(Saved data entries)
%%

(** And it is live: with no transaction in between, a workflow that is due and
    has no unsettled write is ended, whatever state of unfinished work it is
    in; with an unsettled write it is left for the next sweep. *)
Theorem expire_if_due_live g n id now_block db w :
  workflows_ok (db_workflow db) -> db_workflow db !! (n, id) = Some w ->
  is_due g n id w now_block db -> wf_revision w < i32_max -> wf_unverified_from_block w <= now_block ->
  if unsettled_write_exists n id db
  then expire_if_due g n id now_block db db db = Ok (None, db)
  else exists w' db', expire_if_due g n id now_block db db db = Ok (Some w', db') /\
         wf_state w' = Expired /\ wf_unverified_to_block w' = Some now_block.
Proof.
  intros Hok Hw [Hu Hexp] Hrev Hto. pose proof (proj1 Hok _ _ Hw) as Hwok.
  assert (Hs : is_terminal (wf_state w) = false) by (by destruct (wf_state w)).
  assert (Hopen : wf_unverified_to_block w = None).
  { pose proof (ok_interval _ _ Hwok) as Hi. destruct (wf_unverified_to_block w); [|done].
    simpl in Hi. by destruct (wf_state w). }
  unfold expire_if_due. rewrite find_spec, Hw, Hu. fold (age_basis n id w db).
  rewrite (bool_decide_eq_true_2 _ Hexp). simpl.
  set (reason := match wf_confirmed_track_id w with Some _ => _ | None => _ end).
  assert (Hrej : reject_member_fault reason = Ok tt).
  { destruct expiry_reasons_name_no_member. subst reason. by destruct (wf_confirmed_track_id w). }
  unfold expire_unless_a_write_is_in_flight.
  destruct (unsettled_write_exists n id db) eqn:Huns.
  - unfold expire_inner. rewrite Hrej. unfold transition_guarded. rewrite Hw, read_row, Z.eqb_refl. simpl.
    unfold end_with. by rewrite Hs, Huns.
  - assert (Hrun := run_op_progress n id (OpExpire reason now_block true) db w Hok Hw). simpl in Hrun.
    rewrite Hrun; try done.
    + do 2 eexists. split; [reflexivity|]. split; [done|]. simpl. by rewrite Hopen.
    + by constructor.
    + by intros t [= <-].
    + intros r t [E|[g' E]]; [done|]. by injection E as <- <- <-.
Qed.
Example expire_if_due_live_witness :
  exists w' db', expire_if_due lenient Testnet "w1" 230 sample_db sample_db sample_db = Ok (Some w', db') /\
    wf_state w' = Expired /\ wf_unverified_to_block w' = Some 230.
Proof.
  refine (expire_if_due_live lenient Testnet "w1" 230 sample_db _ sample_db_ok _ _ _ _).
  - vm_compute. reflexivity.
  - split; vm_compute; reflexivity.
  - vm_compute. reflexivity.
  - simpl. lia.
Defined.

%%
%%

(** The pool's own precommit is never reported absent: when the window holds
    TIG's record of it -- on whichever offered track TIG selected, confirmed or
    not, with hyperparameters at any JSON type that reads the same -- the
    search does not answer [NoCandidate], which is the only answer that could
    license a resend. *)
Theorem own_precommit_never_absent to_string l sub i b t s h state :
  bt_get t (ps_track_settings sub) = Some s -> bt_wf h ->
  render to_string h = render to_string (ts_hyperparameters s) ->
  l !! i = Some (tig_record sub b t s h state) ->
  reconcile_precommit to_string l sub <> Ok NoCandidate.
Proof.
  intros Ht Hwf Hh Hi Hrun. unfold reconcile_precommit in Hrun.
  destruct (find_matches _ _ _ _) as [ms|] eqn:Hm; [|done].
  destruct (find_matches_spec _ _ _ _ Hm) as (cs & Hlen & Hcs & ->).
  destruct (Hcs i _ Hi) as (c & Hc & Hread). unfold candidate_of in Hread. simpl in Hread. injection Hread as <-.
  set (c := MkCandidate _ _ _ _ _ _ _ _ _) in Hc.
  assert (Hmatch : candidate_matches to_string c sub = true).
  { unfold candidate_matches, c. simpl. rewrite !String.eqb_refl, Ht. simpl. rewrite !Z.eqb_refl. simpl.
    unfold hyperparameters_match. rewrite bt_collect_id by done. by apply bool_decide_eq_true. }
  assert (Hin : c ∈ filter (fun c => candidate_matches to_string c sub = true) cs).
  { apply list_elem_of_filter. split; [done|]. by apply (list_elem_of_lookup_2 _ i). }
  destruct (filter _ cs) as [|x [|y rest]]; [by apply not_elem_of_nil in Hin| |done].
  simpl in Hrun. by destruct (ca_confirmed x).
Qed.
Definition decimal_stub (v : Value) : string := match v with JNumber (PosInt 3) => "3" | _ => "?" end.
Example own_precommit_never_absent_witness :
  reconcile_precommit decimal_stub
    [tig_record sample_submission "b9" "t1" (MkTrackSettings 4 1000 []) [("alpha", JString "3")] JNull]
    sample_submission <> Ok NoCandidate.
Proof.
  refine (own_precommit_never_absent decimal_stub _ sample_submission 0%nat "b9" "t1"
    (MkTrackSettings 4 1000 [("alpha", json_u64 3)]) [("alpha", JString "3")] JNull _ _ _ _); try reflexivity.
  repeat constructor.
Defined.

%%

• [WORK REQUEST] Above are the records; copy exactly the lines from the line with "if unsettled_write_exists n id db" through the line with "rewrite (bool_decide_eq_true_2 _", both included.

• [WRITTEN SOLUTION]
  if unsettled_write_exists n id db
  then expire_if_due g n id now_block db db db = Ok (None, db)
  else exists w' db', expire_if_due g n id now_block db db db = Ok (Some w', db') /\
         wf_state w' = Expired /\ wf_unverified_to_block w' = Some now_block.
Proof.
  intros Hok Hw [Hu Hexp] Hrev Hto. pose proof (proj1 Hok _ _ Hw) as Hwok.
  assert (Hs : is_terminal (wf_state w) = false) by (by destruct (wf_state w)).
  assert (Hopen : wf_unverified_to_block w = None).
  { pose proof (ok_interval _ _ Hwok) as Hi. destruct (wf_unverified_to_block w); [|done].
    simpl in Hi. by destruct (wf_state w). }
  unfold expire_if_due. rewrite find_spec, Hw, Hu. fold (age_basis n id w db).
  rewrite (bool_decide_eq_true_2 _ Hexp). simpl.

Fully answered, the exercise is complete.